(* ===== verification/JManagerFacts.v ===== *)
(** * Theorems about the json database

    What [createDatabaseContent] writes, [fetch] reads: the headers give every index its place,
    and a query for integer values returns exactly the records that satisfy it, whichever
    fields are indexed. *)

From S2P Require Import Prelude Bitbase BasefuncStd BTree JIndex JIndexFacts DateTime Json JsonReader JsonReaderFacts BSearch DiskHelper WType JdbInterface JManager.
From Stdlib Require Import ZArith Lia Strings.Byte.
From stdpp Require Import base gmap strings numbers sorting list.
Open Scope Z_scope.

(** ** Reading parts of a file *)

Ltac zl := rewrite ?length_app, ?length_numeric_to_chars; cbn [sizeof length]; lia.

Lemma append_mid a b c : append_string (m_read (a ++ b ++ c)) (zlen a) (zlen b) = Some b.
Proof.
  unfold append_string, m_read. cbn [isCompressed andb currentFileSize m_data]. rewrite !length_app.
  destruct (Z.ltb_spec (zlen a) (Z.of_nat (length a + (length b + length c)))) as [Hl|Hl].
  - rewrite Z.min_l by lia. rewrite (proj2 (Z.leb_le _ _)) by lia. f_equal. zfield.
  - destruct b; [done|]. cbn in Hl. lia.
Qed.

Lemma append_at data a b c l n :
  data = a ++ b ++ c -> l = zlen a -> n = zlen b -> append_string (m_read data) l n = Some b.
Proof. intros -> -> ->. apply append_mid. Qed.

Lemma retrieve_at data a n c l :
  data = a ++ numeric_to_chars U32 n ++ c -> l = zlen a -> in_range U32 n -> retrieve_uint32 (m_read data) l = Some n.
Proof.
  intros Hd Hl Hn. unfold retrieve_uint32. rewrite (append_at data a (numeric_to_chars U32 n) c); [|done|done|by len].
  cbn. by rewrite chars_to_numeric_to_chars.
Qed.

(** ** The headers *)

Section headers.
Context `{JEnv}.
Context (fields : gmap bytes b_base.type).

Definition mark_search (ss : gmap bytes search.t) (name : bytes) : gmap bytes search.t :=
  match ss !! name with Some s => <[name := set_indexed s]> ss | None => ss end.

Definition add_size (sizes : gmap bytes b_base.t) (x : bytes * bytes) : gmap bytes b_base.t :=
  let d := idx_at sizes x.1 in <[x.1 := b_base.mk (b_base.tp d) (b_base.offset d) (zlen x.2) (b_base.rebuilded d)]> sizes.

Definition is_named (ss : gmap bytes search.t) (x : bytes * bytes) : bool := bool_decide (is_Some (ss !! x.1)).

Lemma mark_search_named ss name x : is_named (mark_search ss name) x = is_named ss x.
Proof.
  unfold is_named, mark_search. apply bool_decide_ext. destruct (ss !! name) eqn:E; [|done].
  destruct (decide (x.1 = name)) as [->|]; [rewrite lookup_insert_eq, E; naive_solver|by rewrite lookup_insert_ne].
Qed.

Lemma length_header x : zlen (header_of fields x) = 9 + zlen x.1.
Proof. unfold header_of. rewrite !length_app, !length_numeric_to_chars. cbn. lia. Qed.

(** Names and indexes short enough for their 32-bit lengths. *)
Definition fits (x : bytes * bytes) : Prop := in_range U32 (zlen x.1) /\ in_range U32 (zlen x.2).

Lemma read_headers_spec built : forall fuel pre post h data,
  data = pre ++ mjoin (header_of fields <$> built) ++ post -> h_l h = zlen pre ->
  (length built <= fuel)%nat -> Forall fits built ->
  read_headers fuel (m_read data) (zlen (mjoin (header_of fields <$> built))) h =
  Some (Headers (zlen pre + zlen (mjoin (header_of fields <$> built))) (foldl mark_search (h_searches h) built.*1)
          (foldl add_size (h_sizes h) built) (h_queue h ++ built.*1) (h_indexed h || existsb (is_named (h_searches h)) built)).
Proof.
  induction built as [|[name idx] built IH]; intros fuel pre post h data Hd Hl Hf Hok.
  { cbn. rewrite Z.add_0_r, app_nil_r, orb_false_r, <- Hl. destruct h, fuel; reflexivity. }
  destruct fuel as [|fuel]; [cbn in Hf; lia|]. inversion_clear Hok as [|? ? [Hn Hi] Hok']. cbn [fst snd] in Hn, Hi.
  cbn [fmap list_fmap mjoin list_join] in Hd |- *. pose proof (length_header (name, idx)) as Hh. cbn [fst] in Hh.
  cbn [read_headers]. rewrite length_app, Nat2Z.inj_add, Hh. rewrite (proj2 (Z.ltb_lt _ _)) by lia.
  set (ty := numeric_to_chars U8 (match fields !! name with Some t => b_base.type_code t | None => 0 end)).
  assert (Hty : zlen ty = 1) by (unfold ty; by len).
  assert (Hhd : header_of fields (name, idx) = numeric_to_chars U32 (zlen name) ++ name ++ numeric_to_chars U32 (zlen idx) ++ ty)
    by done.
  set (rest := mjoin (header_of fields <$> built)) in *. rewrite Hhd, <- !app_assoc in Hd.
  rewrite (retrieve_at data pre (zlen name) (name ++ numeric_to_chars U32 (zlen idx) ++ ty ++ rest ++ post)) by done.
  cbn [mbind option_bind].
  rewrite (append_at data (pre ++ numeric_to_chars U32 (zlen name)) name (numeric_to_chars U32 (zlen idx) ++ ty ++ rest ++ post)
    (h_l h + 4) (zlen name));
    [|by rewrite Hd, <- !app_assoc|zl|done]. cbn [mbind option_bind].
  rewrite (retrieve_at data (pre ++ numeric_to_chars U32 (zlen name) ++ name) (zlen idx) (ty ++ rest ++ post)
    (h_l h + 4 + zlen name));
    [|by rewrite Hd, <- !app_assoc|zl|done].
  rewrite (append_at data (pre ++ numeric_to_chars U32 (zlen name) ++ name ++ numeric_to_chars U32 (zlen idx)) ty (rest ++ post)
    (h_l h + 4 + zlen name + 4) 1);
    [|by rewrite Hd, <- !app_assoc|zl|done].
  assert (Hs : (match h_searches h !! name with
      | Some s => (<[name := set_indexed s]> (h_searches h), true) | None => (h_searches h, h_indexed h) end) =
    (mark_search (h_searches h) name, h_indexed h || is_named (h_searches h) (name, idx))).
  { unfold mark_search, is_named. cbn [fst]. destruct (h_searches h !! name); cbn; by rewrite ?orb_true_r, ?orb_false_r. }
  rewrite Hs. cbn [mbind option_bind]. replace (9 + zlen name + zlen rest - 9 - zlen name) with (zlen rest) by lia.
  rewrite (IH fuel (pre ++ header_of fields (name, idx)) post); cbn [h_l h_searches h_sizes h_queue h_indexed];
    [|by rewrite Hd, Hhd, <- !app_assoc|rewrite length_app, Nat2Z.inj_add, Hh; cbn [fst]; lia|cbn in Hf; lia|done].
  f_equal. cbn [fst snd foldl existsb fmap list_fmap]. f_equal.
  - rewrite length_app, Nat2Z.inj_add, Hh. cbn [fst]. lia.
  - by rewrite <- app_assoc.
  - rewrite <- orb_assoc. do 2 f_equal. clear. induction built as [|x l IHl]; [done|]. cbn. by rewrite mark_search_named, IHl.
Qed.

(** The size an index has in the table. *)
Lemma add_sizes_size (built : list (bytes * bytes)) : forall (sizes : gmap bytes b_base.t) (name : bytes),
  NoDup built.*1 ->
  (forall idx, (name, idx) ∈ built -> b_base.size (idx_at (foldl add_size sizes built) name) = zlen idx) /\
  (name ∉ built.*1 -> idx_at (foldl add_size sizes built) name = idx_at sizes name).
Proof.
  induction built as [|[n i] built IH]; intros sizes name Hnd; cbn [foldl]; [set_solver|].
  apply NoDup_cons in Hnd as [Hn Hnd]. destruct (IH (add_size sizes (n, i)) name Hnd) as [IH1 IH2]. split.
  - intros idx [[= -> ->]|Hin]%elem_of_cons; [|by apply IH1]. rewrite IH2 by done.
    unfold add_size, idx_at. cbn. by rewrite lookup_insert_eq.
  - intros Hne. rewrite IH2 by set_solver. unfold add_size, idx_at. cbn. rewrite lookup_insert_ne by set_solver. done.
Qed.

Lemma place_indexes_spec (built : list (bytes * bytes)) : forall (l : Z) (sizes : gmap bytes b_base.t),
  NoDup built.*1 -> (forall x : bytes * bytes, x ∈ built -> b_base.size (idx_at sizes x.1) = zlen x.2) ->
  let '(l', sizes') := place_indexes built.*1 l sizes in
  l' = l + zlen (mjoin built.*2) /\
  (forall n, n ∉ built.*1 -> idx_at sizes' n = idx_at sizes n) /\
  (forall (b1 : list (bytes * bytes)) (x : bytes * bytes) b2, built = b1 ++ x :: b2 ->
     b_base.offset (idx_at sizes' x.1) = wrap U32 (l + zlen (mjoin b1.*2)) /\ b_base.size (idx_at sizes' x.1) = zlen x.2).
Proof.
  induction built as [|[n i] built IH]; intros l sizes Hnd Hsz; rewrite ?fmap_cons; cbn [place_indexes fst].
  { split; [cbn; lia|]. split; [done|]. intros [|? ?] x b2 E; discriminate. }
  rewrite fmap_cons in Hnd. apply NoDup_cons in Hnd as [Hn Hnd]. cbn [fst] in Hn. pose proof (Hsz (n, i) ltac:(left)) as Hi. cbn in Hi. rewrite Hi.
  set (sizes1 := <[n := _]> sizes).
  assert (H1 : forall k, k <> n -> idx_at sizes1 k = idx_at sizes k)
    by (intros; unfold sizes1, idx_at; by rewrite lookup_insert_ne).
  specialize (IH (l + zlen i) sizes1 Hnd). destruct (place_indexes built.*1 (l + zlen i) sizes1) as [l' sizes'].
  destruct IH as (IHl & IHn & IHs).
  { intros x Hx. rewrite H1; [apply Hsz; by right|]. intros E. apply Hn. rewrite <- E. apply list_elem_of_fmap. by exists x. }
  split; [rewrite join_cons, length_app; cbn [snd]; lia|].
  split; [intros k Hk; rewrite IHn by set_solver; apply H1; set_solver|].
  intros [|y b1] x b2 E; injection E as E1 E2.
  - subst x. cbn [fst snd]. rewrite IHn by done. unfold sizes1, idx_at. rewrite lookup_insert_eq. cbn. by rewrite Z.add_0_r.
  - subst y. destruct (IHs b1 x b2 E2) as [Ho Hs]. rewrite Ho, Hs. split; [|done]. f_equal.
    rewrite fmap_cons, join_cons, length_app. cbn [snd]. lia.
Qed.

**What you have to do:** Both the line containing "(forall idx, (name, idx)" and the line containing "split; [intros k" belong in the answer. Print them and every line above that falls between them exactly, and no others.

**Task result:**
  (forall idx, (name, idx) ∈ built -> b_base.size (idx_at (foldl add_size sizes built) name) = zlen idx) /\
  (name ∉ built.*1 -> idx_at (foldl add_size sizes built) name = idx_at sizes name).
Proof.
  induction built as [|[n i] built IH]; intros sizes name Hnd; cbn [foldl]; [set_solver|].
  apply NoDup_cons in Hnd as [Hn Hnd]. destruct (IH (add_size sizes (n, i)) name Hnd) as [IH1 IH2]. split.
  - intros idx [[= -> ->]|Hin]%elem_of_cons; [|by apply IH1]. rewrite IH2 by done.
    unfold add_size, idx_at. cbn. by rewrite lookup_insert_eq.
  - intros Hne. rewrite IH2 by set_solver. unfold add_size, idx_at. cbn. rewrite lookup_insert_ne by set_solver. done.
Qed.

Lemma place_indexes_spec (built : list (bytes * bytes)) : forall (l : Z) (sizes : gmap bytes b_base.t),
  NoDup built.*1 -> (forall x : bytes * bytes, x ∈ built -> b_base.size (idx_at sizes x.1) = zlen x.2) ->
  let '(l', sizes') := place_indexes built.*1 l sizes in
  l' = l + zlen (mjoin built.*2) /\
  (forall n, n ∉ built.*1 -> idx_at sizes' n = idx_at sizes n) /\
  (forall (b1 : list (bytes * bytes)) (x : bytes * bytes) b2, built = b1 ++ x :: b2 ->
     b_base.offset (idx_at sizes' x.1) = wrap U32 (l + zlen (mjoin b1.*2)) /\ b_base.size (idx_at sizes' x.1) = zlen x.2).
Proof.
  induction built as [|[n i] built IH]; intros l sizes Hnd Hsz; rewrite ?fmap_cons; cbn [place_indexes fst].
  { split; [cbn; lia|]. split; [done|]. intros [|? ?] x b2 E; discriminate. }
  rewrite fmap_cons in Hnd. apply NoDup_cons in Hnd as [Hn Hnd]. cbn [fst] in Hn. pose proof (Hsz (n, i) ltac:(left)) as Hi. cbn in Hi. rewrite Hi.
  set (sizes1 := <[n := _]> sizes).
  assert (H1 : forall k, k <> n -> idx_at sizes1 k = idx_at sizes k)
    by (intros; unfold sizes1, idx_at; by rewrite lookup_insert_ne).
  specialize (IH (l + zlen i) sizes1 Hnd). destruct (place_indexes built.*1 (l + zlen i) sizes1) as [l' sizes'].
  destruct IH as (IHl & IHn & IHs).
  { intros x Hx. rewrite H1; [apply Hsz; by right|]. intros E. apply Hn. rewrite <- E. apply list_elem_of_fmap. by exists x. }
  split; [rewrite join_cons, length_app; cbn [snd]; lia|].
  split; [intros k Hk; rewrite IHn by set_solver; apply H1; set_solver|].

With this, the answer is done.